Modality of being
The problem of ontology is to understand the concept of being, of what it means for something to exist. Ontology investigates the fact, nature and modal status of being, in the course of which it proposes a preferred ontology that is supposed to include all and only existent things. To be successful, ontology must combine a correct pure philosophical ontology with a correct applied scientific ontology, grafting an appropriate preferred existence domain onto a satisfactory analysis of the concept of being.
The proposed theoretical domain must correspond exactly with the extant domain of actually existent entities and states of affairs that constitute the actual world in order for the application of a correct concept of being to be judged satisfactory in an integrated philosophical–scientific ontology. The question of precisely how the concept of being should be understood, and whether at any point we can know with epistemic certainty that we have brought about the positive correlation of theory with reality, are among the difficulties that sustain philosophical controversy in the field of ontology.

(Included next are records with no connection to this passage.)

(** * Motion3D Transformer: the orchestration layer, embedded and verified

    A shallow embedding of the Python sources
    - [backend/utils/video_processing.py]  (frame helpers),
    - [backend/inference/predictor.py]     (decoding, inference, benchmark),
    - [backend/models/model_loader.py]     (the model manager),
    - [backend/models/motion_clone.py], [backend/models/fomm_model.py]
                                           (the two loaders),
    - [backend/inference/api.py]           (the task table and the endpoints),
    - [scripts/download_models.py], [scripts/run_demo.py]  (the two scripts),
    followed by the properties proved about it.

    Python dictionaries are finite maps ([gmap]) keyed by strings, Python
    [int]s are [Z], exceptions are values of [exn] carried by [result], and
    code that mutates module globals runs in a state-and-exception monad over
    the record [World]. *)

From Stdlib Require Import ZArith List Lia Bool Ascii String.
From Stdlib Require Import Floats.SpecFloat.
From stdpp Require Import base option list gmap strings.

Local Open Scope string_scope.
Local Open Scope list_scope.
Local Open Scope Z_scope.

(** ** Exceptions *)

(** The exception classes the sources raise or let through.  [OSError]
    and [RuntimeError] stand for failures of the libraries underneath
    (PIL, OpenCV, torch, imageio, shutil, os). *)
Inductive exn : Type :=
  | ValueError (msg : string)
  | FileNotFoundError (msg : string)
  | KeyError (key : string)
  | AttributeError (msg : string)
  | TypeError (msg : string)
  | OSError (msg : string)
  | RuntimeError (msg : string)
  | NameError (msg : string)
  | HTTPException (status_code : Z) (detail : string).

(** Python's [str(e)].  A [KeyError] prints the [repr] of its key. *)
Definition str (e : exn) : string :=
  match e with
  | ValueError msg | FileNotFoundError msg | AttributeError msg
  | TypeError msg | OSError msg | RuntimeError msg | NameError msg => msg
  | KeyError key => "'" +:+ key +:+ "'"
  | HTTPException _ detail => detail
  end.

(** The [FileNotFoundError] of an [open], a [rename] or an [unlink] on a
    path that is not there. *)
Definition no_such_file (path : string) : exn :=
  FileNotFoundError ("[Errno 2] No such file or directory: '" +:+ path +:+ "'").
Lemma CLProgram_init_Ok_inv N CL name prg binary argdtypes w p w' :
  CLProgram.__init__ N CL name prg binary argdtypes w = (Ok p, w') ->
  CLProgram.name p = name
  /\ CLProgram.argdtypes p = argdtypes
  /\ heap w' !! CLProgram.clprg p = Some (Kernel (CLProgram._clprg p) name argdtypes).
Proof.
  unfold CLProgram.__init__. intros Hrun.
  apply bind_Ok_inv in Hrun as (h0 & w1 & Hcreate & Hrun).
  apply bind_Ok_inv in Hrun as (h1 & w2 & Hbuild & Hrun).
  apply bind_Ok_inv in Hrun as (k & w3 & Hget & Hrun).
  apply bind_Ok_inv in Hrun as (u & w4 & Hdump & Hrun).
  apply bind_Ok_inv in Hrun as (u' & w5 & Hset & Hret).
  inversion Hret; subst p w'; clear Hret. cbn.
  split; [reflexivity | split; [reflexivity |]].
  apply native_Ok_inv in Hget as [_ Hget]. inversion Hget; subst k w3; clear Hget.
  assert (Hk3 : heap w4 !! next (log (cl_Program_getattr h1 name) w2)
                = Some (Kernel h1 name None)).
  { assert (Hheap : heap w4
                    = <[next (log (cl_Program_getattr h1 name) w2) := Kernel h1 name None]>
                        (heap (log (cl_Program_getattr h1 name) w2))).
    { destruct ((5 <=? DEBUG N) && negb (OSX N)).
      - apply bind_Ok_inv in Hdump as (bins & wa & Hbins & Hdump).
        apply native_Ok_inv in Hbins as [_ Hbins].
        inversion Hbins; subst bins wa; clear Hbins.
        apply bind_Ok_inv in Hdump as (b0 & wa & Hb0 & Hdump).
        apply of_option_Ok_inv in Hb0 as [_ ->].
        apply bind_Ok_inv in Hdump as (d0 & wa & Hd0 & Hdump).
        apply of_option_Ok_inv in Hd0 as [_ ->].
        destruct (str_contains "Adreno" (dev_name d0)).
        + apply native_Ok_inv in Hdump as [_ Hdump].
          inversion Hdump; subst. reflexivity.
        + apply bind_Ok_inv in Hdump as (s & wa & Hs & Hdump).
          apply of_option_Ok_inv in Hs as [_ ->].
          inversion Hdump; subst. reflexivity.
      - inversion Hdump; subst. reflexivity. }
    rewrite Hheap. apply lookup_insert_eq. }
  destruct argdtypes as [tys|].
  - apply native_Ok_inv in Hset as [_ Hset]. inversion Hset; subst. cbn.
    apply lookup_insert_eq.
  - inversion Hset; subst. exact Hk3.
Qed.
(** X13.  However [main] ends, the directory has the same entries in
    the same order afterwards, and none but [README.md] has changed. *)
Theorem main_rewrites_only_readme (now : pystr) (d : directory) :
  Forall2 (λ e e', e'.1 = e.1 ∧ (e.1 ≠ README → e' = e))
    d (main expand_escapes lower now d).1.1.
Proof.
  destruct (main_directory now d) as [-> | [text ->]].
  - apply same_frame.
  - apply write_readme_frame.
Qed.

End UpdateOutcomes.

Lemma update_readme_text_inserts_witness :
  let esc : pystr → pystr → option pystr := λ _ _, None in
  let frag := pyl ["## Current Issues by Priority"; "a\b"; ""] in
  update_readme_text esc (pyl ["# Debt"; ""; "## Integration"; "notes"]) frag
  = Some (pyl ["# Debt"; ""; "## Current Issues by Priority"; "a\b"; "";
               ""; "## Integration"; "notes"])
  ∧ update_readme_text esc (pyl ["# Debt"; "notes"; ""; ""]) frag
    = Some (pyl ["# Debt"; "notes"; ""; "## Current Issues by Priority";
                 "a\b"; ""]).
Proof.
  intros esc frag. split.
  - apply (proj1 (update_readme_text_inserts esc
                    (pyl ["# Debt"; ""; "## Integration"; "notes"]) frag
                    ltac:(apply find_none; vm_compute; reflexivity)) 7).
    apply find_first_at. vm_compute. reflexivity.
  - apply (proj2 (update_readme_text_inserts esc
                    (pyl ["# Debt"; "notes"; ""; ""]) frag
                    ltac:(apply find_none; vm_compute; reflexivity))).
    apply find_none. vm_compute. reflexivity.
Defined.

Lemma update_readme_text_holds_section_witness :
  occurs (rstrip (pyl ["## Current Issues by Priority"; "new"; ""; ""]))
    (pyl ["# Debt"; "## Current Issues by Priority"; "new"; ""; "## Next"]).
Proof.
  apply (update_readme_text_holds_section (λ _ _, None)
           (pyl ["# Debt"; "## Current Issues by Priority"; "old"; "";
                 "## Next"])
           (pyl ["## Current Issues by Priority"; "new"; ""; ""])).
  - vm_compute. reflexivity.
  - vm_compute. reflexivity.
Defined.

(** ** Running main twice *)

Section MainTwice.

Variable expand_escapes : pystr → pystr → option pystr.
Variable lower : pystr → pystr.

Implicit Types (s t doc frag l a b u : pystr) (ls : list pystr)
  (d es : list (pystr * option pystr)) (i : issue).

Lemma app_nl_split l t a u :
  nl ∉ l → l ++ nl :: t = a ++ nl :: u →
  (a = l ∧ t = u) ∨ ∃ a', a = l ++ nl :: a' ∧ t = a' ++ nl :: u.
Proof.
  revert a. induction l as [|x l IH]; intros a Hl; cbn [app].
  - destruct a as [|y a]; cbn [app].
    + intros [= ->]. by left.
    + intros [= <- ->]. right. by exists a.
  - destruct a as [|y a]; cbn [app].
    + intros [= -> _]. set_solver.
    + intros [= <- E]. destruct (IH a) as [[-> ->]|(a' & -> & ->)];
        [set_solver | done | by left | right; by exists a'].
Qed.

Lemma join_nl_cons l ls :
  join_nl (l :: ls) = match ls with [] => l | _ :: _ => l ++ nl :: join_nl ls end.
Proof. by destruct ls. Qed.

Lemma join_nl_head l ls b :
  nl ∉ l → join_nl (l :: ls) = py "## " ++ b → startswith (py "## ") l = true.
Proof.
  intros Hl. rewrite join_nl_cons.
  assert (∀ r, l ++ r = py "## " ++ b → (r = [] ∨ ∃ r', r = nl :: r') →
               startswith (py "## ") l = true) as H.
  { intros r E Hr. apply startswith_true.
    destruct l as [|x1 [|x2 [|x3 l]]]; cbn [app] in E.
    - destruct Hr as [->|[r' ->]]; discriminate E.
    - destruct Hr as [->|[r' ->]]; discriminate E.
    - destruct Hr as [->|[r' ->]]; discriminate E.
    - injection E as -> -> -> _. by exists l. }
  destruct ls as [|l2 ls].
  - intros E. apply (H []); [by rewrite app_nil_r | by left].
  - intros E. apply (H _ E). right. eauto.
Qed.

(** No line after the first begins a region boundary. *)
Lemma join_nl_no_boundary ls a b :
  Forall (λ l, nl ∉ l) ls →
  Forall (λ l, startswith (py "## ") l = false) (tail ls) →
  join_nl ls ≠ a ++ nl :: py "## " ++ b.
Proof.
  revert a. induction ls as [|l ls IH]; intros a Hnl Hh.
  - cbn. by destruct a.
  - rewrite join_nl_cons. inversion_clear Hnl as [|? ? Hl Hls].
    cbn [tail] in Hh. destruct ls as [|l2 ls].
    + intros E. apply Hl. rewrite E. set_solver.
    + inversion_clear Hh as [|? ? Hl2 Hh'].
      intros E.
      destruct (app_nl_split _ _ _ _ Hl E) as [[-> E']|(a' & -> & E')].
      * inversion_clear Hls as [|? ? Hl2' _].
        apply join_nl_head in E'; [congruence | done].
      * apply (IH a'); [done | | done].
        cbn [tail]. clear -Hh'. by destruct ls.
Qed.

Lemma join_nl_no_inner_heading ls pre post :
  Forall (λ l, nl ∉ l) ls →
  Forall (λ l, startswith (py "## ") l = false) (tail ls) →
  join_nl ls = pre ++ post → no_inner_heading pre.
Proof.
  intros Hnl Hh E a c b ->. exfalso.
  apply (join_nl_no_boundary ls a (c :: b ++ post) Hnl Hh).
  rewrite E. rewrite <- !app_assoc. cbn [app]. by rewrite <- !app_assoc.
Qed.

Lemma item_line_plain i : issue_plain i → plain_line (item_line i).
Proof.
  intros [Hf Ht]. unfold item_line. split; [|by cbn].
  rewrite !elem_of_app. intros [H|[H|[H|H]]]; try done.
  - revert H. decide_by_compute.
  - revert H. decide_by_compute.
Qed.

Lemma priority_lines_plain (bp : gmap pystr (list issue)) p (l : list issue) ls :
  p ∈ PRIORITY_ORDER → bp !! p = Some l → Forall issue_plain l →
  priority_lines bp p = Some ls → Forall plain_line ls.
Proof.
  intros Hp Hl Hpl. unfold priority_lines. rewrite Hl.
  cbn [mbind option_bind]. intros [= <-].
  assert (plain_line []) as Hnil by (split; [set_solver|done]).
  assert (plain_line (py "**" ++ capitalize p ++ py " Priority:**")
          ∧ plain_line (py "**" ++ capitalize p ++ py " Priority:** None currently"))
    as [H1 H2].
  { unfold PRIORITY_ORDER in Hp. rewrite !elem_of_cons, elem_of_nil in Hp.
    destruct Hp as [->|[->|[->|[]]]]; split; split;
      solve [decide_by_compute | reflexivity]. }
  apply Forall_app. split; [|by apply Forall_singleton].
  destruct l as [|x l]; [by apply Forall_singleton|].
  constructor; [done|]. apply Forall_fmap.
  eapply Forall_impl; [exact Hpl|]. apply item_line_plain.
Qed.
(** * webdrive/client.py: the transfer engine of the command-line client

    A shallow embedding of [process_names], [mkdir], [rexists],
    [remote_file_offset], [upload_one_file], [upload], [cp] and the
    command dispatch of [__main__], followed by the properties of the
    transfer engine.  The module [Shell] adds the session file and the
    commands [login], [logout], [ls], [rmdir] and [fetch].

    Python values are modelled as follows.
    - [str] is [string], the UTF-8 encoding of the text; a list of
      names is [list string].
    - An exception is a value of [exn]; a computation that can raise
      returns an [outcome].  The names [digest_of_path] and
      [one_mode_upload], which client.py uses but neither defines nor
      imports, raise [NameError].
    - The network, the local file system and the console are the
      environment: every HTTP request, every file that is opened and
      every line printed is appended to a chronological trace of
      [event]s, and the answers of the environment come from the
      oracles of a [World].
    - The [while] loop of [upload] is given fuel; [OutOfFuel] is kept
      apart from every Python result. *)

From Stdlib Require Import List String Ascii ZArith Lia Bool DecimalString
  Permutation.
Import ListNotations.
Open Scope string_scope.
Open Scope list_scope.

(** ** String operations of Python used by the client *)

Module Py.

(** [s.startswith(pre)] *)
Definition startswith (s pre : string) : bool := String.prefix pre s.
(** X10.  Tax codes are examined in sales only: for a document whose type
    is not [sale], replacing the tax codes of its items by any others
    changes neither the result of [validate] nor the error set. *)
Theorem X10_taxes_ignored_outside_sales (invoice : Invoice.t)
    (g : InvoiceItem.t -> list string) (st : Validator.state) :
  Invoice.getInvoiceType invoice <> "sale" ->
  Validator.validate
    (withItems (map (fun it => withTaxes (g it) it) (Invoice.getItems invoice)) invoice)
    st
  = Validator.validate invoice st.
Proof.
  intros Hne. unfold Validator.validate.
  destruct (Validator.resetErrors st) as [[] st1].
  assert (E : forall s,
             Validator.phases
               (withItems (map (fun it => withTaxes (g it) it)
                             (Invoice.getItems invoice)) invoice) s
             = Validator.phases invoice s).
  { intros s. unfold Validator.phases, Validator.bind.
    change (Validator.validateBaseFields (withItems ?l invoice))
      with (Validator.validateBaseFields invoice).
    destruct (Validator.validateBaseFields invoice s) as [[] s1].
    change (Validator.validateClientFields (withItems ?l invoice))
      with (Validator.validateClientFields invoice).
    destruct (Validator.validateClientFields invoice s1) as [[] s2].
    change (Validator.validateTemplateRules (withItems ?l invoice))
      with (Validator.validateTemplateRules invoice).
    destruct (Validator.validateTemplateRules invoice s2) as [[] s3].
    rewrite (validateItems_ignores_taxes invoice g s3 Hne).
    destruct (Validator.validateItems invoice s3) as [[] s4].
    reflexivity. }
  now rewrite E.
Qed.

Lemma X10_taxes_ignored_outside_sales_witness :
  Validator.validate
    (withItems
       (map (fun it => withTaxes [] it)
          (Invoice.getItems Samples2.purchase_with_bad_item))
       Samples2.purchase_with_bad_item) Validator.fresh
  = Validator.validate Samples2.purchase_with_bad_item Validator.fresh.
Proof.
  apply (X10_taxes_ignored_outside_sales Samples2.purchase_with_bad_item
           (fun _ => [])).
  discriminate.
Defined.

Section KnownKeys.
Import Validator ValidatorSpec ValidatorFacts ObjFacts.

Lemma keys_replay ws st k :
  In k (Obj.keys (errors (replay ws st))) ->
  In k (Obj.keys (errors st)) \/ In k (map fst ws).
Proof.
  revert st. induction ws as [|[k' m] ws IH]; intros st Hk; [now left |].
  rewrite replay_cons in Hk. apply IH in Hk as [Hk | Hk]; [| right; now right].
  simpl in Hk. rewrite keys_set in Hk.
  destruct (Obj.has k' (errors st)); [now left |].
  apply in_app_or in Hk as [Hk | [<- | []]]; [now left | right; now left].
Qed.

Lemma writes_keys {A} (Q : string -> Prop) (m : M A) st k :
  writes Q m ->
  In k (Obj.keys (errors (snd (m st)))) ->
  In k (Obj.keys (errors st)) \/ Q k.
Proof.
  intros Hm Hk. destruct (Hm st) as (ws & Hws & E). rewrite E in Hk.
  apply keys_replay in Hk as [Hk | Hk]; [now left | right].
  apply in_map_iff in Hk as (w & <- & Hw).
  rewrite List.Forall_forall in Hws. now apply Hws.
Qed.

Lemma writes_phases_known invoice : writes known_key (phases invoice).
Proof.
  pose proof (writes_validateBaseFields invoice) as H1.
  pose proof (writes_validateClientFields invoice) as H2.
  pose proof (writes_validateTemplateRules invoice) as H3.
  pose proof (writes_validateItems invoice) as H4.
  pose proof (writes_validateOptionalFields invoice) as H5.
  apply (writes_weaken _ known_key) in H1, H2, H3, H4, H5.
  - unfold phases.
    apply writes_bind; [exact H1 | intros _].
    apply writes_bind; [exact H2 | intros _].
    apply writes_bind; [exact H3 | intros _].
    apply writes_bind; [exact H4 | intros _].
    exact H5.
  - intros k [Hk | Hk]; [left | right; now right].
    apply in_or_app. right. apply in_or_app. right. apply in_or_app. now right.
  - intros k Hk. right. now left.
  - intros k Hk. left. apply in_or_app. right. apply in_or_app. right.
    apply in_or_app. now left.
  - intros k Hk. left. apply in_or_app. right. apply in_or_app. now left.
  - intros k Hk. left. apply in_or_app. now left.
Qed.
(** The scan either keeps the pointer it started with, when no task is
    above the running maximum, or leaves a task whose order is above the
    running maximum and at least every order that can be compared. *)
Lemma selectLast_spec tasks : forall i lastTask maxOrder,
  ordered maxOrder ->
  (selectLast i tasks lastTask maxOrder = lastTask /\
   Forall (fun t => ordered (Order t) -> (Order t <=? maxOrder) = true) tasks) \/
  (exists k t, selectLast i tasks lastTask maxOrder = Some ((i + k)%nat, t) /\
               tasks !! k = Some t /\ (maxOrder <? Order t) = true /\
               Forall (fun u => ordered (Order u) -> (Order u <=? Order t) = true) tasks).
Proof.
  induction tasks as [|t r IH]; intros i lastTask maxOrder Hm; simpl.
  - left. split; [reflexivity|constructor].
  - destruct (maxOrder <? Order t) eqn:E.
    + right. destruct (f64_ltb_ordered _ _ E) as [_ Ht].
      destruct (IH (S i) (Some (i, t)) (Order t) Ht) as [[-> Hall] | (k & u & -> & Hk & Hlt & Hall)].
      * exists 0%nat, t. rewrite Nat.add_0_r. repeat split; try assumption; try reflexivity.
        constructor; [intros _; apply f64_leb_refl; assumption|assumption].
      * exists (S k), u. replace (i + S k)%nat with (S i + k)%nat by lia.
        repeat split; try assumption; try reflexivity.
        -- eapply f64_ltb_trans; eassumption.
        -- constructor; [intros _; apply f64_ltb_leb; assumption|assumption].
    + assert (Hle : ordered (Order t) -> (Order t <=? maxOrder) = true).
      { intros Ht. apply f64_not_ltb_leb; assumption. }
      destruct (IH (S i) lastTask maxOrder Hm) as [[-> Hall] | (k & u & -> & Hk & Hlt & Hall)].
      * left. split; [reflexivity|]. constructor; assumption.
      * right. exists (S k), u. replace (i + S k)%nat with (S i + k)%nat by lia.
        repeat split; try assumption; try reflexivity.
        constructor; [|assumption]. intros Ht. apply f64_ltb_leb.
        eapply f64_leb_ltb_trans; [apply Hle; exact Ht|exact Hlt].
Qed.

(** C10.  The selection of [pop task] starts its running maximum at -1.0.
    On a store with a task of order above -1.0 it selects a task of
    maximal order (at least every order that can be compared, which every
    order of a decoded store can).  On a non-empty store whose orders are
    all at most -1.0 it selects none, and the command ends with the
    no-tasks-found error (for every combination of flags that passes the
    flag check). *)
Theorem pop_selects_above_minus_one s :
  ((exists t, In t (Tasks s) /\ (-1 <? Order t) = true) ->
   exists p lastTask,
     findLastTask s = Some (p, lastTask) /\ Tasks s !! p = Some lastTask /\
     (-1 <? Order lastTask) = true /\
     Forall (fun t => ordered (Order t) -> (Order t <=? Order lastTask) = true) (Tasks s)) /\
  (Tasks s <> [] -> Forall (fun t => (Order t <=? -1) = true) (Tasks s) ->
   findLastTask s = None /\
   forall now line flags,
     (existsb (String.eqb "--done") flags && existsb (String.eqb "--rm") flags) = false ->
     executePop now line ("task" :: flags) s = mkRun [] (Failed ErrNoTasksFound) s s).
Proof.
  unfold findLastTask.
  destruct (selectLast_spec (Tasks s) 0 None (-1) eq_refl)
    as [[Hsel Hall] | (k & u & Hsel & Hk & Hlt & Hall)]; split.
  - intros (t & Hin & Hlt). exfalso.
    rewrite Forall_forall in Hall. apply list_elem_of_In in Hin.
    destruct (f64_ltb_ordered _ _ Hlt) as [_ Ht].
    specialize (Hall t Hin Ht). apply f64_leb_not_ltb in Hall. congruence.
  - intros _ _. split; [assumption|].
    intros now line flags Hflags. unfold executePop.
    change (String.eqb "task" "task") with true. cbv beta iota zeta. simpl negb. cbv iota.
    rewrite Hflags. unfold findLastTask. rewrite Hsel. reflexivity.
  - intros _. exists k, u. rewrite Hsel. repeat split; assumption.
  - intros _ Hle. exfalso.
    rewrite Forall_forall in Hle. apply list_elem_of_lookup_2 in Hk.
    specialize (Hle u Hk). apply f64_leb_not_ltb in Hle. congruence.
Qed.

End Pop.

What, it is often deemed independently interesting to know, is the most economical ontology needed to keep science and extrascientific discourse afloat? If we confine our attention exclusively to questions of scientific ontology, then we will be avoiding rather than helping to answer the conceptually more basic questions of philosophical ontology, and we risk doing so in violation of the more general higher-order principles of philosophical ontology, and trying to answer the question of what particular things and kinds of things exist without first knowing what it means for anything whatsoever to exist.